Try it - From the entries, return every line where the string "else" shows up.

Saved data entries
************

(** The mask after a change; a null [set] pointer is [None] and changes
    nothing. *)
Definition change_mask (how : sigmask_how) (set : option sigset_t)
    (s : os_state) : os_state :=
  match set with
  | None => s
  | Some set =>
      {| os_sigtable := os_sigtable s;
         os_sigmask := match how with
                       | SIG_BLOCK => os_sigmask s ∪ set
                       | SIG_UNBLOCK => os_sigmask s ∖ set
                       | SIG_SETMASK => set
                       end |}
  end.

(** [sigprocmask(how, set, &old)], whose result the installer checks:
    [Some (old, s')] is the return value 0, [None] is -1. *)
Definition sigprocmask (refused : syscall → bool) (how : sigmask_how)
    (set : option sigset_t) (s : os_state) : option (sigset_t * os_state) :=
  if refused SysSigprocmask then None
  else Some (os_sigmask s, change_mask how set s).

(** [pthread_sigmask(how, set, &old)] in the handler, where the result is
    not looked at: it gives back the old mask and installs the new one. *)
Definition pthread_sigmask (how : sigmask_how) (set : option sigset_t)
    (s : os_state) : sigset_t * os_state :=
  (os_sigmask s, change_mask how set s).

(** [signal(sig, handler)], which glibc implements with [sigaction]: the
    new disposition has the handler, the mask [{sig}] and [SA_RESTART]. *)
Definition signal (sig handler : Z) (s : os_state) : os_state :=
  if catchable sig then
    {| os_sigtable :=
         <[sig := {| sa_handler := handler; sa_mask := {[sig]};
                     sa_flags := SA_RESTART |}]> (os_sigtable s);
       os_sigmask := os_sigmask s |}
  else s.
Lemma non_error_status_returned_witness :
  _request (after 1 timed_out (Ok status_600)) clock client3
  = ([Send 0; Sleep (backoff client3 0); Send 1], Ok (VDict [])).
Proof.
  apply (non_error_status_returned (after 1 timed_out (Ok status_600)) clock
           client3 1 status_600).
  - reflexivity.
  - intros i Hi. assert (i = 0%nat) as -> by lia.
    exists (Exn RequestException (lit "Read timed out")). reflexivity.
  - intros i Hi. assert (i = 0%nat) as -> by lia. reflexivity.
  - reflexivity.
  - right. vm_compute. discriminate.
  - left. split; reflexivity.
Defined.

End ShapeProperties.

************

Worked solution -
  else Some (os_sigmask s, change_mask how set s).
  else s.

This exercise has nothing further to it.